でも今は、これ以上は聞かない。訊かなくていい。
そんなことより――それよりももっと、彼に伝えるべき言葉がある。
そう思った。
「私も……先生に会えてよかったです」
永遠の夕陽を飴玉の中に閉じ込めたような、黄昏色の目を見上げ、アオイは先生に笑顔を返す。
「アカデミーで、ハッサク先生に逢えてよかった。先生の授業を聞いて、こうやってお話して、ポケモン勝負したりして……先生と一緒にいると、毎日、すっごく楽しいから! だから先生――、」
夕焼けのような、宝石のような、ずっと見つめていたくなるような不思議な色の先生の目が、少しだけ見開かれたように見えた。
「先生が先生で、よかった。……先生になってくれて、ありがとうございました!」
「……!」
今度はさっきと逆だった。にっこりと見詰めるアオイの視線から逃れるように先生はばっと俯き、目元を手で覆った。

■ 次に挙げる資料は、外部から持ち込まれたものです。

Lemma read_decimal_nonneg (s : string) :
  forall mant scale seen x,
    read_decimal s mant scale seen = Num x -> 0 <= x.
Proof.
  induction s as [|c rest IH]; simpl; intros mant scale seen x H.
  - destruct seen; [| discriminate H]. injection H as <-.
    unfold Qle. simpl. lia.
  - destruct (Ascii.eqb c "."%char).
    + destruct scale; [discriminate H | eapply IH; exact H].
    + destruct (digit_of c); [eapply IH; exact H | discriminate H].
Qed.

Lemma decimal_value_nonneg (s : string) (x : Q) :
  decimal_value s = Num x -> 0 <= x.
Proof. apply read_decimal_nonneg. Qed.

(** * Facts about [useSwap] and [useStableSwap] *)

Section Sessions.

Context {Routes NodeRoutes BigNumber : Type} {numbers : Numbers}.
Variable getAverageFeeForRoutes : Routes -> NodeRoutes -> string -> Q.
Variable getExpectedOutputFromActions :
  list (View.EstimateSwapView Routes NodeRoutes) -> string -> BigNumber.
Variable toString : BigNumber -> string.
Variable estimateSwap :
  UseSwap.EstimateSwapArgs ->
  Completion (option (list (View.EstimateSwapView Routes NodeRoutes))).
Variable estimateStableSwap :
  UseStableSwap.EstimateStableArgs ->
  list UseStableSwap.Callback
  * Completion (option StableView.StableEstimate).

Local Abbreviation swap_getEstimate :=
  (UseSwap.getEstimate getAverageFeeForRoutes getExpectedOutputFromActions
     toString estimateSwap).
Local Abbreviation swap_estimation :=
  (UseSwap.estimation getAverageFeeForRoutes getExpectedOutputFromActions
     toString estimateSwap).
Local Abbreviation stable_getEstimate :=
  (UseStableSwap.getEstimate estimateStableSwap).
Local Abbreviation stable_estimation :=
  (UseStableSwap.estimation estimateStableSwap).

「あ、……アオイくん……! あなたという生徒は……!!」
それが泣き出してしまう直前の動作であることをアオイは既に知っている。
ハンカチ持ってきてたかな、とズボンのポケットを探る。
その時、ふと目の前が暗く陰った。
アオイがポケットからもう一度視線を先生に戻すと――ゆらあ、と、先生の体が前に倒れてくる所だった。
「、、――――ぐッッ!!!」
「ふーーーーーっっっ!!!?」
がばーっ、と音がしそうな勢いでアオイは先生に抱き締められた。
どきーっ、とこれまた音がしそうなほど大きくアオイの心臓が跳ねた。あんまりびっくりしたものだから、せっかく取りにきた筆箱をどこかへ放り投げてしまった。
「せっ、せせせせ先生!!!? どどど、どうしたんですか!!」
「ず、ずぜ……! 小゛生゛、感゛極゛って゛……!! ありがとうアオイくん、小生もあなたのような生徒に出会えて本当に……嬉゛し゛と゛……!! ……う゛、」
「せ、せんせ」
「う……う……――――うぼおおおぉぉいおいおいおいおいおい!!ぉぃぉぃぉぃぉぃぉぃ………」
――大人の男のひとの大きな体が、力強い腕が、アオイの小さく華奢な体を強く強く抱き締める。そのまま先生はおーいおいと泣き続けた。
鼓膜が痛い。あと正直ちょっと苦しい。
……でもアオイはその苦しさが、どうしてか嫌ではない。
「……ハッサク先生、」
小さな体に縋りつく先生の背中を、アオイは抱き締め返した。
「な……泣かないで、先生。いいこ、いいこ……」
ポピーの口調を真似ながら、けれどアオイは心の中で、正反対のことを願った。先生に嘘はつきたくなかったけど、本当の気持ちを言ってしまえばきっと怒られてしまうから。
(――悪い子だ、わたし。……このまま先生がずっと泣き止まなければいいのに、なんて)
先生の胸の音と、いつまでもどきどきと逸る自分の胸の音を聞きながら、アオイは大好きな先生の大きな背中を、ずっと優しく撫で続けた。